____ Data to examine

(** * Mortality predictor: the prediction core of [main.py]

    A shallow embedding of the lookup resolver
    ([get_base_life_expectancy]), the modifier engine
    ([apply_lifestyle_modifiers]) and the lifespan composer ([predict]),
    followed by the properties the specification states about them.

    Modelling choices.
    - A Python [float] is a binary64 number: Rocq's primitive [float], with
      the operations of the kernel and the axioms of [FloatAxioms] that tie
      them to [SpecFloat].
    - A Python [str] is a sequence of Unicode code points, [str];
      [strip] and [lower] are CPython's, with the whitespace, lower-case,
      Cased and Case_Ignorable tables of its Unicode database (Unicode
      14.0.0, CPython 3.11).
    - A Python [dict] with string keys is a [gmap str _].
    - A [datetime.date] is represented by its proleptic Gregorian ordinal
      ([date.toordinal()]); [_ymd2ord] and [_ord2ymd] are CPython's
      conversions from and to (year, month, day).
    - Exceptions are values of [exn], carried by the [result] monad.
    - [date.today()] is the argument [today] of [predict]. *)

From Stdlib Require Import ZArith Lia Bool List Floats Uint63.
From stdpp Require Import base gmap.

#[local] Set Warnings "-inexact-float".
#[local] Open Scope Z_scope.

(** ** Strings: [str.strip] and [str.lower] *)

(** A [str] is a sequence of Unicode code points. A literal ["usa"] denotes
    the string of its ASCII characters. *)
Record str : Type := Str { code_points : list N }.
(** * SCPI oscilloscope driver: readiness polling and waveform acquisition

    A shallow embedding of [instrument_module/Tek_DPO4000.py] (class
    [DPO4000]) and of the connection helpers of
    [instrument_module/visa_utils.py].

    The driver is a sequence of calls on a VISA device object
    ([write], [query], [read_raw], assignment of [timeout]) interleaved
    with [sleep] and [print].  Every call on the device may raise.  The
    embedding threads the chronological log of these effects through an
    exception monad; the device is an arbitrary function of the log so
    far and of the current request, so any deterministic instrument, and
    any instrument whose behaviour changes with the time slept, is an
    instance. *)

From Stdlib Require Import List String Ascii ZArith Bool Lia DecimalString.
Import ListNotations.
Local Open Scope string_scope.
Local Open Scope list_scope.

(** ** Python values the driver depends on *)

(** The exception classes that occur.  All of them derive from Python's
    [Exception]; [KeyboardInterrupt] and [SystemExit], which no device call
    raises, are not modelled.  Hence [except Exception] and the bare
    [except:] of the source catch the same exceptions here. *)
Inductive exn_class : Type :=
| VisaIOError
| ValueError
| TypeError
| AttributeError
| OtherException.
(** The body of [for col in cat_df.columns]; [n] is [len(df)]. *)
Definition encode_column (n : nat) (cardinality_threshold : Z) (c : column) : col_action :=
  let col := col_name c in
  let series := col_cells c in
  let nn := non_null series in
  let nuniq := nunique series in
  if nuniq <=? 1 then ASkip "Single value"
  else if (0 <? n)%nat && Qlt_bool (9 # 10) (inject_Z nuniq / inject_Z (Z.of_nat n)) then
    ASkip ("ID-like (" ++ string_of_nat (Z.to_nat nuniq) ++ " unique values)")
  else if match col_dtype c with DBool => true | DObject => all_bool_like series | _ => false end then
    AEncode [(col, map bool_code series)]
      {| original_column := col; encoding_type := EncBoolean; new_columns := [col];
         cardinality := 2; label_mapping := None |}
  else
    let parsed := map (to_datetime pr) series in
    let is_datetime :=
      match col_dtype c with
      | DDatetime => true
      | DObject => (0 <? length nn)%nat &&
                   (length nn <? 2 * length (filter (fun o => match o with Some _ => true | None => false end)
                                                  (map (to_datetime pr) nn)))%nat
      | _ => false
      end in
    if is_datetime then
      let part := datetime_parts col parsed in
      AEncode part
        {| original_column := col; encoding_type := EncDatetime; new_columns := map fst part;
           cardinality := nuniq; label_mapping := None |}
    else
      let nums := map (to_numeric pr) series in
      let n_num := length (filter (fun o => match o with Some _ => true | None => false end)
                                  (map (to_numeric pr) nn)) in
      if match col_dtype c with DObject => (4 * length nn <? 5 * n_num)%nat | _ => false end then
        let med := median_Q (flat_map (fun o => match o with Some q => [q] | None => [] end) nums) in
        let filled := map (fun o => match o, med with
                                    | Some q, _ => q
                                    | None, Some m => m
                                    | None, None => 0%Q end) nums in
        AEncode [(col, filled)]
          {| original_column := col; encoding_type := EncNumericCoerce; new_columns := [col];
             cardinality := nuniq; label_mapping := None |}
      else
        let strs := map (fun x => match x with CNull => "MISSING"%string | _ => py_str pr x end) series in
        if nuniq <=? cardinality_threshold then ACandidate nuniq strs
        else let '(part, info) := label_encode col nuniq strs in AEncode part info.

________

Please retype the listing word for word, from its first line through the line containing "Record str : Type", and add nothing else.

— Answer for the task —
(** * Mortality predictor: the prediction core of [main.py]

    A shallow embedding of the lookup resolver
    ([get_base_life_expectancy]), the modifier engine
    ([apply_lifestyle_modifiers]) and the lifespan composer ([predict]),
    followed by the properties the specification states about them.

    Modelling choices.
    - A Python [float] is a binary64 number: Rocq's primitive [float], with
      the operations of the kernel and the axioms of [FloatAxioms] that tie
      them to [SpecFloat].
    - A Python [str] is a sequence of Unicode code points, [str];
      [strip] and [lower] are CPython's, with the whitespace, lower-case,
      Cased and Case_Ignorable tables of its Unicode database (Unicode
      14.0.0, CPython 3.11).
    - A Python [dict] with string keys is a [gmap str _].
    - A [datetime.date] is represented by its proleptic Gregorian ordinal
      ([date.toordinal()]); [_ymd2ord] and [_ord2ymd] are CPython's
      conversions from and to (year, month, day).
    - Exceptions are values of [exn], carried by the [result] monad.
    - [date.today()] is the argument [today] of [predict]. *)

From Stdlib Require Import ZArith Lia Bool List Floats Uint63.
From stdpp Require Import base gmap.

#[local] Set Warnings "-inexact-float".
#[local] Open Scope Z_scope.

(** ** Strings: [str.strip] and [str.lower] *)

(** A [str] is a sequence of Unicode code points. A literal ["usa"] denotes
    the string of its ASCII characters. *)
Record str : Type := Str { code_points : list N }.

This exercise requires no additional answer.